For estimator = "cs": number of anticipation periods before treatment (non-negative integer, default 0L).

conf.level

Numeric confidence level(s) (default 0.95). Multiple levels are supported, e.g., c(0.90, 0.95).

vcov

Ignored (SE is analytical for CS; approximate for BJS).

vcov_args

Ignored.

Value

A data.frame of class "att_result" with columns:

group

Cohort or calendar time (NA for "simple").

estimate

ATT point estimate.

std.error

Standard error.

statistic

t-statistic (estimate / std.error).

p.value

Two-sided p-value (normal approximation).

conf_low_XX, conf_high_XX

CI bounds for each conf.level.

Attributes: aggregation, estimator, conf.level, N, N_units, N_treated, N_nevertreated, control_group (CS only), att_gt (CS raw ATT(g,t) table), tau_it (BJS unit-time effects table).

Details

This function complements run_es(): use run_es() when you want a full event-study curve (dynamic effects by relative time), and calc_att() when you want aggregated ATT estimates that collapse the time dimension.

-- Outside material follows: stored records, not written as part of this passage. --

(* ===== verification/Pci.v ===== *)
(** * kernel/src/pci.rs: the scan of the PCI bus

    [init] selects every bus, device and function through the configuration ports, notes
    the present ones in a bitmap, and offers each device to the drivers.  The drivers are
    an argument (the list of the kernel is empty) and work on a state of their own. *)
From S2P Require Import Prelude.

Module Pci.

Definition PCI_CONFIG_ADDRESS : Z := 0xcf8.
Definition PCI_CONFIG_DATA : Z := 0xcfc.
Definition PCI_ADDRESS_ENABLE : Z := Z.shiftl 1 31.

Record PciHeader := mkHeader {
  vendor_id : Z; device_id : Z; command : Z; status : Z;
  revision : Z; prog_if : Z; subclass : Z; class : Z;
  cache_line_size : Z; latency_timer : Z; header_type : Z; bist : Z
}.
Record PciDevice := mkDevice {
  header : PciHeader;
  bar0 : Z; bar1 : Z; bar2 : Z; bar3 : Z; bar4 : Z; bar5 : Z;
  cardbus_cis_pointer : Z; subsystem_vendor_id : Z; subsystem_device_id : Z; expansion_rom_address : Z;
  capabilities : Z; reserved : list Z;
  interrupt_line : Z; interrupt_pin : Z; min_grant : Z; max_latency : Z
}.
(** [read_unaligned] of the registers: the fields lie in them from the lowest byte on. *)
Definition byte_of (r i : Z) : Z := cast 8 (Z.shiftr r (8 * i)).
Definition half_of (r i : Z) : Z := cast 16 (Z.shiftr r (16 * i)).
Definition header_of (reg : Z → Z) : PciHeader :=
  mkHeader (half_of (reg 0) 0) (half_of (reg 0) 1) (half_of (reg 1) 0) (half_of (reg 1) 1)
    (byte_of (reg 2) 0) (byte_of (reg 2) 1) (byte_of (reg 2) 2) (byte_of (reg 2) 3)
    (byte_of (reg 3) 0) (byte_of (reg 3) 1) (byte_of (reg 3) 2) (byte_of (reg 3) 3).
Definition device_of (reg : Z → Z) : PciDevice :=
  mkDevice (header_of reg) (reg 4) (reg 5) (reg 6) (reg 7) (reg 8) (reg 9) (reg 10)
    (half_of (reg 11) 0) (half_of (reg 11) 1) (reg 12)
    (byte_of (reg 13) 0) [byte_of (reg 13) 1; byte_of (reg 13) 2; byte_of (reg 13) 3; byte_of (reg 14) 0; byte_of (reg 14) 1; byte_of (reg 14) 2; byte_of (reg 14) 3]
    (byte_of (reg 15) 0) (byte_of (reg 15) 1) (byte_of (reg 15) 2) (byte_of (reg 15) 3).
Definition registers (l : list Z) (i : Z) : Z := nth (Z.to_nat i) l 0.

(** ** The configuration ports *)
(** [config m a r] is register [r] of the function [a]; what a read of the data port yields
    depends on the last word written to the address port. *)
Definition selected_register (config : Z → Z → Z) (word : Z) : Z :=
  if Z.testbit word 31 then config ((word / 256) mod 65536) (word mod 256 / 4) else 0xffffffff.
Class PciIO (M : Type) := {
  port_read : M → Z → Z * M;
  port_write : M → Z → Z → M;
  config : M → Z → Z → Z;
  selected : M → Z;
  select_law m v : config (port_write m PCI_CONFIG_ADDRESS v) = config m ∧ selected (port_write m PCI_CONFIG_ADDRESS v) = v;
  data_law m : ∃ m', port_read m PCI_CONFIG_DATA = (selected_register (config m) (selected m), m') ∧ config m' = config m
}.

Section scan.
Context {M : Type} `{!PciIO M} {D : Type}.
(** [ProbeFunction]. *)
Definition ProbeFunction := PciDevice → Z → D → option unit * D.
Variable drivers : list ProbeFunction.

(** The body of the three loops of the enumeration. *)
Definition probe_address (pci_addr : Z) (s : list Z * M) : run (list Z * M) :=
  let '(pci_enum, m) := s in
  let addr := Z.lor PCI_ADDRESS_ENABLE (ushl 32 pci_addr 8) in
  let m := port_write m PCI_CONFIG_ADDRESS addr in
  let '(did_vid, m) := port_read m PCI_CONFIG_DATA in
  if negb (did_vid =? 0xffffffff) then
    let idx := pci_addr / 64 in
    let bit := pci_addr mod 64 in
    w ← index pci_enum (Z.to_nat idx);
    pci_enum ← store pci_enum (Z.to_nat idx) (Z.lor w (Z.shiftl 1 bit));
    Ret (pci_enum, m)
  else Ret (pci_enum, m).
Definition enumerate (m : M) : run (list Z * M) :=
  for_each (λ bus s,
    for_each (λ device s,
      for_each (λ function s,
        let pci_addr := Z.lor (Z.lor (Z.shiftl bus 8) (Z.shiftl device 3)) (Z.shiftl function 0) in
        probe_address pci_addr s) (seqZ 0 8) s) (seqZ 0 32) s) (seqZ 0 256)
    (replicate (256 * 32 * 8 / 64) 0, m).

Aggregation formulas (CS estimator)

  • simple: \(\theta = \sum_g (n_g/n_{treated}) \cdot \overline{ATT(g,\cdot)}\) where \(\overline{ATT(g,\cdot)}\) is the mean over post-treatment periods.

  • by_cohort: \(\theta(g) = \overline{ATT(g,\cdot)}\) per cohort.

  • by_time: \(\theta(t) = \sum_{g \le t} w(g,t) \cdot ATT(g,t)\) with \(w(g,t) = n_g / \sum_{g' \le t} n_{g'}\).

Standard errors (BJS estimator)

BJS SEs are approximate (naive sample variance of unit-time effects). Cluster-robust SEs for BJS aggregations are planned for a future release.

See also

run_es() for event-study (dynamic) estimates.